● TASK STATEMENT: Starting at the top of the entries below, print each line exactly until the line with "assert (Eo : o" has been printed too.
Segment Start: MATERIAL SHOWN
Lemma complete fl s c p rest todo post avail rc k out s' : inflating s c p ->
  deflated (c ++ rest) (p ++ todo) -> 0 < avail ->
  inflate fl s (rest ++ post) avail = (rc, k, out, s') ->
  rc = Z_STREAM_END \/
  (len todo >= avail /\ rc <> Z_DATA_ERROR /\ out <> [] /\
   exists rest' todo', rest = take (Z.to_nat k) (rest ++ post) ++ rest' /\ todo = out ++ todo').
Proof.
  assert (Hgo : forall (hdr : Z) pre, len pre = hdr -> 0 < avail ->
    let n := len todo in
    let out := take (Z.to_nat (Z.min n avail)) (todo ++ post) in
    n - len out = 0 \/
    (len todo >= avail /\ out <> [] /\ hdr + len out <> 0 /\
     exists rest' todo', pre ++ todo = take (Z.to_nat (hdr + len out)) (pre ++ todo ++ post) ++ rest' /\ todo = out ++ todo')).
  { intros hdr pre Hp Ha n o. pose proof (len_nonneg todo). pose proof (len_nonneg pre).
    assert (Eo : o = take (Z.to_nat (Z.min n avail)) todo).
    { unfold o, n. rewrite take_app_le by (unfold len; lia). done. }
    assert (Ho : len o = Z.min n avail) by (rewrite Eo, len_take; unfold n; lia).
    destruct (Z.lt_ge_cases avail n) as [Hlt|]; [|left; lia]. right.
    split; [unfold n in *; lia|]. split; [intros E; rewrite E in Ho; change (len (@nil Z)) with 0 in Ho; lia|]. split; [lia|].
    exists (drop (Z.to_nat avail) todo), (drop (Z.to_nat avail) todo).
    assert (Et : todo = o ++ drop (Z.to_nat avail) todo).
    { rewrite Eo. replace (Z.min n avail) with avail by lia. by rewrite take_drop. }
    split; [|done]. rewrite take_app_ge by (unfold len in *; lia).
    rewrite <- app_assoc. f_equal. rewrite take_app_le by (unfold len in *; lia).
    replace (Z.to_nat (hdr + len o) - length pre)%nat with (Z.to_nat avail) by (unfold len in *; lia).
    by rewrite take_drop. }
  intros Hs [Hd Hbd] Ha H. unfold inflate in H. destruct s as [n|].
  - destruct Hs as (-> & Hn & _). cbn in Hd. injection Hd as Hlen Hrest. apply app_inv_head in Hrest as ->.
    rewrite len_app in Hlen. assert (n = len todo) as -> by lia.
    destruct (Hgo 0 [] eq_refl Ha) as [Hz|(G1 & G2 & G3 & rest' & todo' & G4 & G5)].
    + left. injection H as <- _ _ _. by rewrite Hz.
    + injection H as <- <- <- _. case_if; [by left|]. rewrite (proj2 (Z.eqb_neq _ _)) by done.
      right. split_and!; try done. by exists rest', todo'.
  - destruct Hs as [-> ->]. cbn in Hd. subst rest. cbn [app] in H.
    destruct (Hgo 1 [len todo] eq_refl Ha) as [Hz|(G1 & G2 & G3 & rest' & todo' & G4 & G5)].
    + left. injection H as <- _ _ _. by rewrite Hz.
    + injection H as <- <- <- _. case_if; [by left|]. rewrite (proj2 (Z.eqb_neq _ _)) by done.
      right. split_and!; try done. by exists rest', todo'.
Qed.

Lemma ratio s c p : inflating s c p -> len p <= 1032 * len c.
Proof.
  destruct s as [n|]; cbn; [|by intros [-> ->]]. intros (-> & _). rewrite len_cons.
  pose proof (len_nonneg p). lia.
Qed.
Segment End: MATERIAL SHOWN
● TASK SOLUTION:
Lemma complete fl s c p rest todo post avail rc k out s' : inflating s c p ->
  deflated (c ++ rest) (p ++ todo) -> 0 < avail ->
  inflate fl s (rest ++ post) avail = (rc, k, out, s') ->
  rc = Z_STREAM_END \/
  (len todo >= avail /\ rc <> Z_DATA_ERROR /\ out <> [] /\
   exists rest' todo', rest = take (Z.to_nat k) (rest ++ post) ++ rest' /\ todo = out ++ todo').
Proof.
  assert (Hgo : forall (hdr : Z) pre, len pre = hdr -> 0 < avail ->
    let n := len todo in
    let out := take (Z.to_nat (Z.min n avail)) (todo ++ post) in
    n - len out = 0 \/
    (len todo >= avail /\ out <> [] /\ hdr + len out <> 0 /\
     exists rest' todo', pre ++ todo = take (Z.to_nat (hdr + len out)) (pre ++ todo ++ post) ++ rest' /\ todo = out ++ todo')).
  { intros hdr pre Hp Ha n o. pose proof (len_nonneg todo). pose proof (len_nonneg pre).
    assert (Eo : o = take (Z.to_nat (Z.min n avail)) todo).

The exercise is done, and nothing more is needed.